3.3 GLOBAL – LOCAL APPROACH:
Depending on the country specific advantage all the elements of the nuclear power
value chain is dispersed around the globe. Hence it turns into a highly coordinated
operation starting from mining to the ore conversion to fuel rods and finally ending at
the recycle phase. According to M.E. Porter (1986), such a scenario is typically calls
for a Global strategy.
3.4 CAGE ANALYSIS:
According to Ghemawat (2007), the CAGE framework helps to understand how
compatible both the company’s country as well as the host country is on the
parameters of distance between Culture, Administration, Geography and Economy.
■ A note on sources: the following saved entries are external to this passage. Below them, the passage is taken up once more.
(** Every request keeps the keys distinct and equal to the uuid of the
    record they lead to. *)
Lemma app_consistent r w :
  store_consistent w -> store_consistent (app r w).2.
Proof.
  intros [Hwf Hkeys]. split; [apply app_wf, Hwf|].
  destruct r as [body| |u|u body|u|]; unfold app, unprocessable, respond.
  - destruct (FeedbackCreate_validate body) as [errs|fc]; [exact Hkeys|].
    rewrite create_feedback_run. cbv zeta.
    destruct (Feedback_init _ _ _ _) as [[e|f] w1] eqn:E; [exact Hkeys|].
    simpl. apply keys_match_setitem; [|exact Hkeys].
    eapply Feedback_init_uuid; eauto.
  - exact Hkeys.
  - rewrite get_feedback_run.
    destruct (PyDict.getitem u (feedbacks_db w)); exact Hkeys.
  - destruct (FeedbackUpdate_validate body) as [errs|fu]; [exact Hkeys|].
    rewrite update_feedback_run.
    destruct (PyDict.getitem u (feedbacks_db w)) as [stored|] eqn:Hget;
      [|exact Hkeys].
    destruct (model_dump_exclude_unset fu) as [|entry entries]; [exact Hkeys|].
    cbn [snd feedbacks_db]. apply keys_match_setitem; [|exact Hkeys].
    rewrite model_copy_uuid. exact (stored_uuid _ _ _ Hkeys Hget).
  - rewrite delete_feedback_run.
    destruct (PyDict.delitem u (feedbacks_db w)) eqn:E; [|exact Hkeys].
    simpl. eapply keys_match_delitem; eauto.
  - exact Hkeys.
Qed.

Lemma serve_consistent rs w :
  store_consistent w -> store_consistent (serve rs w).2.
Proof.
  revert w. induction rs as [|r rs IH]; intros w Hw; simpl; [exact Hw|].
  pose proof (app_consistent r w Hw) as Hstep.
  destruct (app r w) as [resp w1]. specialize (IH w1 Hstep).
  destruct (serve rs w1) as [resps w2]. exact IH.
Qed.

Lemma module_import_consistent w :
  module_import = Some w -> store_consistent w.
Proof.
  unfold module_import, initialize_dummy_data.
  destruct (for_each _ _ _) as [[e|[]] w1] eqn:E; intros [= <-].
  refine (for_each_preserves store_consistent _ _ _ _ _ _ E _).
  - intros dummy w0 r w'. rewrite seed_body_run. cbv zeta.
    destruct (Feedback_init _ _ _ _) as [[e|f] w2] eqn:Hf;
      intros [= _ <-] [Hwf Hkeys]; split; simpl; auto.
    + apply dict_wf_setitem, Hwf.
    + apply keys_match_setitem; [|exact Hkeys].
      eapply Feedback_init_uuid; eauto.
  - split; [apply NoDup_nil_2 | constructor].
Qed.

(** X15: from startup on, whatever requests are served (updates with
    [null] fields and colliding identifiers included), no two stored records
    share a key, and every record is stored under its own uuid: neither an
    update nor anything else changes the uuid of a record. *)
Theorem store_ids_consistent rs w0 :
  module_import = Some w0 ->
  store_consistent (serve rs w0).2.
Proof.
  intros Himport. apply serve_consistent, module_import_consistent, Himport.
Qed.

(** X16: when the address check accepts the addresses it produces, then
    from startup on, as long as no update carries a [null] field, every
    stored record has a content of 1 to 1000 characters and an accepted
    address. *)
Theorem constraints_hold_without_null rs w0 :
  (forall s s', validate_email s = Some s' -> is_Some (validate_email s')) ->
  module_import = Some w0 ->
  Forall (fun r => sets_null r = false) rs ->
  store_valid (serve rs w0).2.
Proof.
  intros Hnorm Himport Hrs.
  apply serve_store_valid; [exact Hnorm | | exact Hrs].
  apply module_import_store_valid; assumption.
Qed.
Lemma m_batch_structure (gs : list DGLGraph) (bg : DGLGraph) :
  m_batch gs = inr bg -> bg = with_ndata (batch_of gs) (cat_frames gs).
Proof.
  unfold m_batch. destruct gs as [|g gs]; [done|].
  destruct (same_attrs (g :: gs)); [|done]. by intros [= <-].
Qed.

(** Property X8. Batching commutes with the model: on graphs whose nodes all
    have an incoming edge, the forward pass on [dgl.batch(gs)] returns,
    graph by graph, the logits the forward pass returns on each graph alone. *)
Theorem batch_forward_commutes (self : Classifier) (gs : list DGLGraph)
    (bg : DGLGraph) (ls : list Tensor) :
  Forall (fun conv => activation (apply_mod conv) = F_relu) (layers self) ->
  Forall (fun g => wf_edges g /\ all_reached g /\ single g) gs ->
  dgl_batch gs = inr bg ->
  Forall2 (fun g l => outcome (Classifier_forward self g) = inr l) gs ls ->
  outcome (Classifier_forward self bg) = inr (concat ls).
Proof.
  intros Hact Hgs Hb Hls.
  apply m_batch_structure in Hb. subst bg.
  rewrite (proj1 (Classifier_forward_outcome self _)),
    classifier_outcome_with_ndata.
  assert (Hos : exists os,
             Forall2 (fun g o => layers_outcome (layers self) g (degree_column g)
                                 = inr o) gs os /\
             Forall2 (fun g o => length o = num_nodes g) gs os /\
             Forall2 (fun o out => Linear_forward (classify self) [mean_rows o]
                                   = inr out) os ls).
  { clear Hact. induction Hls as [|g l gs ls Hl Hls IH].
    - exists []. by repeat split.
    - apply Forall_cons in Hgs as [(_ & _ & Hs) Hgs].
      destruct (IH Hgs) as (os & H1 & H2 & H3).
      rewrite (proj1 (Classifier_forward_outcome self g)) in Hl.
      destruct (classifier_outcome_single self g l Hs Hl) as (o & Ho & Hlen & Hc).
      exists (o :: os). by repeat split; constructor. }
  destruct Hos as (os & H1 & H2 & H3).
  destruct (layers_outcome_batch (layers self) gs os Hact) as (_ & _ & Hlay);
    [|done|].
  { eapply Forall_impl; [exact Hgs|]. cbn. tauto. }
  destruct (segments_concat gs os H2) as [Hseg Hlen].
  unfold classifier_outcome. rewrite Hlay, Hlen.
  cbn [num_nodes batch_of]. rewrite Nat.eqb_refl.
  unfold readout_spec. cbn [batch_num_nodes batch_of]. rewrite Hseg.
  by apply Linear_forward_rows.
Qed.

End BatchFacts.

(** ** Batching graphs without node features, and the loader *)

Section LoaderFacts.
Context `{Scalar}.









End LoaderFacts.

(** ** What the cells change and call *)

(** Case analysis on membership in a list of calls written out, and its
    refutation. *)
Ltac pick_call H :=
  repeat (apply elem_of_cons in H as [->|H]); try (by apply elem_of_nil in H).

Ltac other_call :=
  let Hin := fresh "Hin" in
  let Heq := fresh "Heq" in
  intros Hin;
  repeat (apply elem_of_cons in Hin as [Heq|Hin]; [discriminate Heq|]);
  by apply elem_of_nil in Hin.

Section RunFacts.
Context {St : Type}.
Using this framework the advantages and disadvantages for Areva can be understood.
CULTURE:
UAE is a modern country in that it has a global workforce and although the official
language is Arabic the medium of instruction during work is English.
ADMINISTRATIVE:
France has been a political and trade partner, in terms of French exports and
investments, of UAE for around three decades.
GEOGRAPHY:
In terms of geography although UAE has the disadvantage of the lack of opportunities
to mine, the result might be high cost of transportation of uranium to UAE. The
presence of French Military base in Abu Dhabi gives a sense of security to the country
since nuclear materials need to be operated in a secure environment. UAE’s proximity
to the GCC North Electricity grid inturn provides Areva further opputunities to
increase their capacity and presence in the region.
ECONOMIC:
Nuclear power plants are a capital-intensive investment and UAE being a oil-rich
country has the means to cover the cost. Furthermore the presence of seven free trade
zones within the country helps Areva to reduce their costs in terms of warehousing
and logistics.
The CAGE framework summarizes and shows that UAE is a compatible market
interms of Areva perspective.
4. MARKET ENTRY:
The analysis of the market using the above framework shows that UAE indeed is a
plausible market. Understanding this fact helps us choose the mode of entry into the
market. From the four types of entry modes the one applicable to Areva will be Joint
venture since power generation is a matter of national interest the UAE government offers
joint venture as the only option to build and operate the power plant. The advantage of the
joint venture is that the cost of the venture in total is paid by UAE although there might be
of a slight disadvantage in terms of knowledge sharing since technical expertise in this
field is quite scarce in the country.
From the above frameworks and the resulting analysis we can it is evident that Areva has a
strong brand and experience coupled by the strong and compatible market place. Hence the
above strategic scenario looks appropriate in the current scenario although it might require
strategic realignment since both the market and the company’s presence in the market is
new.
5.STRATEGIC REALIGNMENT:
5.1 REALITY:
UAE received its approval from IAEA on March 2009 and it passed its nuclear law in
October 2009 and requested for tender for the reactor construction from the global
companies and it selected the company in December 2009. Since it’s a new market
and the time frame was quite short, two months, it is difficult to analyze the
effectiveness of the strategy in terms of trends or metrics. Among the three
competitors bidding for the UAE reactor contract: a US – Japanese consortium of GE
– Hitachi, Korean Electric Power Corporation (KEPCO) and a Areva’s French
consortium, the bid went in favour of KEPCO.
5.2 LOST BID – WHY?
According to the report by Business Week (2010), Areva had lost the bid since
KEPCO had underbid them by $10 billion for four nuclear power plants in the UAE.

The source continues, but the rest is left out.